Il s’approcha d’un pas. « Dis-le quand même. Fais-toi passer pour une idiote si c’est ce qu’il faut.
Moi, je t’écouterai. »
Le silence s’installa. Un de ces silences qui portent tout. Il fallait qu’elle parle.
Elle regarda ses mains, puis ses yeux. « Je crois que j’ai peur. Peur que tu ne sois pas là parce que tu m’aimes vraiment, mais parce que tu t’es habitué à moi. Peur de me jeter à l’eau et de me retrouver seule, si ce n’est pas réciproque comme je l’imagine.
»
Il resta immobile un instant. « Jennifer, si je ne t’aimais pas vraiment, je n’aurais jamais laissé un mug avec ces mots devant ta porte. Je n’aurais jamais écrit cette note. Toutes ces années, j’ai fait en sorte que tu te sentes accompagnée sans jamais te le dire.
Parce que j’avais peur que si tu savais, tu choisisses de t’éloigner. »
Elle se tut. Elle sentit les larmes monter, mais elle les retint. « Et moi, j’ai toujours pensé que si tu savais ce que je ressens, tu partirais.
On a passé tellement de temps à se protéger que je ne sais plus comment faire autrement. »
Il lui prit la main. Lui qui était toujours si prudent, si peu tactile, la prit par la main. « Alors on va apprendre.

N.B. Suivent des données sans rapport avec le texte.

(** ** Transcription *)

Definition mediaFileName (record : bool) (mimeType : string) : string :=
  let extension := default "" ((list_to_map
    [("image/jpeg", ".jpg"); ("image/png", ".png"); ("image/gif", ".gif"); ("image/webp", ".webp");
     ("audio/webm", ".webm"); ("audio/ogg", ".ogg"); ("audio/mpeg", ".mp3"); ("audio/mp4", ".m4a");
     ("audio/wav", ".wav"); ("audio/x-wav", ".wav")] : gmap string string) !! mimeType) in
  (if record then "audio" else "image") +:+ extension.
Definition safeMediaUploadName (name mimeType : string) : string :=
  let name := TrimSpace name in
  if bool_decide (name = "") || (255 <? slen name) || existsb (fun b => existsb (Z.eqb b) [13; 10; 0; 47; 92]) (bytes name)
  then mediaFileName (negb (HasPrefix mimeType "image/")) mimeType else name.

Definition set_transcript (key : string) (v : jtext) (a : string * ModelUsage) : option (string * ModelUsage) :=
  if same_field key "text" then x ← decode_string v a.1; Some (x, a.2)
  else if same_field key "usage" then x ← decode_struct (set_usage "input_tokens" "output_tokens") v a.2; Some (a.1, x)
  else Some a.
Definition transcript (body : string) : string * ModelUsage + ModelFailure :=
  match (v ← parse_text body; decode_struct set_transcript v ("", mkUsage 0 0)) with
  | None => inr invalid_response
  | Some (text, usage) =>
      let text := TrimSpace text in
      if bool_decide (text = "") || (8000 <? Z.of_nat (length (runes text))) then inr invalid_response
      else inl (text, usage_of usage)
  end.
(** writing the form to a buffer does not fail *)
Definition transcribeAttempt c (provider : ProviderSnapshot) (model : ModelSnapshot) (task : TaskSnapshot)
    (audio : ModelBinaryInput) w : (string * ModelUsage + ModelFailure) * W :=
  match ctx_err c w with
  | Some e => (inr (cancellationFailure c (bool_decide (e = DeadlineExceeded)) task.(Task_ID) provider.(Provider_ID) model.(Model_ID) w), w)
  | None =>
      let file := mkBinary audio.(Binary_MIMEType) (safeMediaUploadName audio.(Binary_Name) audio.(Binary_MIMEType)) audio.(Binary_Data) in
      let form := FormBody file [("model", model.(Model_RemoteName)); ("response_format", "json")] in
      let headers := [("Content-Type", "multipart/form-data"); ("User-Agent", "ZZZ-IM-Fairy/2.0")]
        ++ (if bool_decide (provider.(Provider_APIKey) = "") then [] else [("Authorization", "Bearer " +:+ provider.(Provider_APIKey))]) in
      let '(r, w) := post c task provider model "/audio/transcriptions" headers form w in
      (match r with inr f => inr f | inl body => transcript body end, w)
  end.
End attempts.
(** a server error, then an answer *)
Example demo_retries :
  let '(o, db, w) := demo_complete [Answered 503 "busy"; Answered 200 (answer_text (json_text (TObject [("action", TString "stop")])))] in
  match o with inl r => r.(Response_Text) = json_text (TObject [("action", TString "stop")]) | inr _ => False end
  /\ w.(posted) = 2 /\ (length (default (empty_trace_db "") db).(fairy_trace_events) = 2)%nat.
Proof. vm_compute. done. Qed.
(** an authentication error is not tried again *)
Example demo_gives_up :
  let '(o, db, w) := demo_complete [Answered 401 ""; Answered 200 (answer_text "{}")] in
  match o with inr (ModelError f) => f.(ModelFailure_Code) = ModelFailureAuthentication /\ f.(ModelFailure_Attempt) = 1 | _ => False end
  /\ w.(posted) = 1.
Proof. vm_compute. done. Qed.

Lemma costs_are_exact_witness :
  modelCostMicroUSD demo_model (usage_of (mkUsage 1500000 (-3))) = 1500000.
Proof.
  destruct (costs_are_exact demo_model 1500000 (-3)) as [E _]; [by vm_compute|by vm_compute|].
  rewrite E. vm_compute. reflexivity.
Defined.
Lemma retry_delays_double_witness : retryDelay (300 * 1000000) 2 = 1200 * 1000000 /\ retryDelay (10 * second) 0 = 5 * second.
Proof.
  split; [rewrite (retry_delays_double (300 * 1000000) 2) by (repeat split; by apply Z.leb_le)
         |rewrite (retry_delays_double (10 * second) 0) by (repeat split; by apply Z.leb_le)]; vm_compute; reflexivity.
Defined.
Lemma exchanges_are_bounded_witness : posted (demo_complete (replicate 60 (Answered 503 ""))).2 <= 48.
Proof.
  destruct (exchanges_are_bounded (HR := demo_runtime) posted demo_snapshot None demo_request (mkBinary "" "" "")
    (Some (empty_trace_db "key")) (mkScripted 0 (replicate 60 (Answered 503 ""))) demo_snapshot_ok) as [E _]. exact E.
Defined.
Notation demo_answer := (demo_complete [Answered 200 (answer_text (json_text (TObject [("action", TString "stop")])))]).
Lemma responses_are_checked_witness :
  match demo_answer.1.1 with inl r => response_ok (HR := demo_runtime) true r | inr _ => False end.
Proof.
  assert (Hok : match demo_answer.1.1 with inl _ => true | inr _ => false end = true) by (vm_compute; reflexivity).
  destruct demo_answer as [[o db'] w'] eqn:E. pose proof (responses_are_checked (HR := demo_runtime) _ _ _ _ _ _ _ _ E) as H.
  destruct o as [r|e]; [|discriminate Hok]. exact (proj2 (proj2 H)).
Defined.
Notation demo_attempt := (completeAttempt (H := demo_runtime) (None : option TurnTraceScope) demo_provider demo_model demo_model_task demo_request
  (mkScripted 0 [Answered 429 "slow down"])).
Lemma attempt_events_are_valid_witness :
  exists f, demo_attempt.1 = inr f
    /\ validTraceEvent (H := demo_runtime) (model_event demo_snapshot (mkTurnTraceScope "trace_1" "turn_1" "c1" "im") demo_request
         (mkAttempt demo_model_task demo_provider demo_model 1 false) second (mkUsage 0 0) (Some f) demo_epoch) = true.
Proof.
  destruct demo_attempt as [o w'] eqn:E. destruct o as [a|f].
  { assert (Hbad : match demo_attempt.1 with inl _ => true | inr _ => false end = false) by (vm_compute; reflexivity). rewrite E in Hbad. discriminate Hbad. }
  exists f. split; [reflexivity|].
  refine (attempt_events_are_valid (HR := demo_runtime) demo_snapshot (mkTurnTraceScope "trace_1" "turn_1" "c1" "im") demo_request
    None PlannerTaskID demo_model_task "small" demo_model (mkScripted 0 [Answered 429 "slow down"]) (inr f) w' 1 false second demo_epoch
    demo_snapshot_ok _ _ _ eq_refl _ _ _ _ E).
  - split; [reflexivity|reflexivity|right; reflexivity].
  - vm_compute. reflexivity.
  - apply Z.leb_le. reflexivity.
  - vm_compute. reflexivity.
  - vm_compute. reflexivity.
  - apply Z.leb_le. reflexivity.
  - apply Z.leb_le. reflexivity.
Defined.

Lentement. On va arrêter de penser que ce qu’on ressent est un danger. »
Elle regarda leurs doigts entrelacés. Elle ne dit pas oui.
Elle ne dit pas non. Elle resta là, dans ce couloir, à sentir la chaleur de sa main contre la sienne, pendant que le vent de la nuit entrait par la fenêtre ouverte. Le lendemain, il ne lui écrivit pas. Elle n’écrivit pas non plus.
Mais elle remplit le mug jaune et elle décida d’être simplement là. D’être honnête, un peu plus chaque jour. Même si c’était difficile. Même si ça lui demandait tout son courage.
Parce qu’elle avait compris, peut-être enfin, que tout ce qu’ils avaient construit, toutes ces années de silence, ce n’était pas une histoire ratée. C’était juste une histoire qui avait mis du temps à trouver sa porte.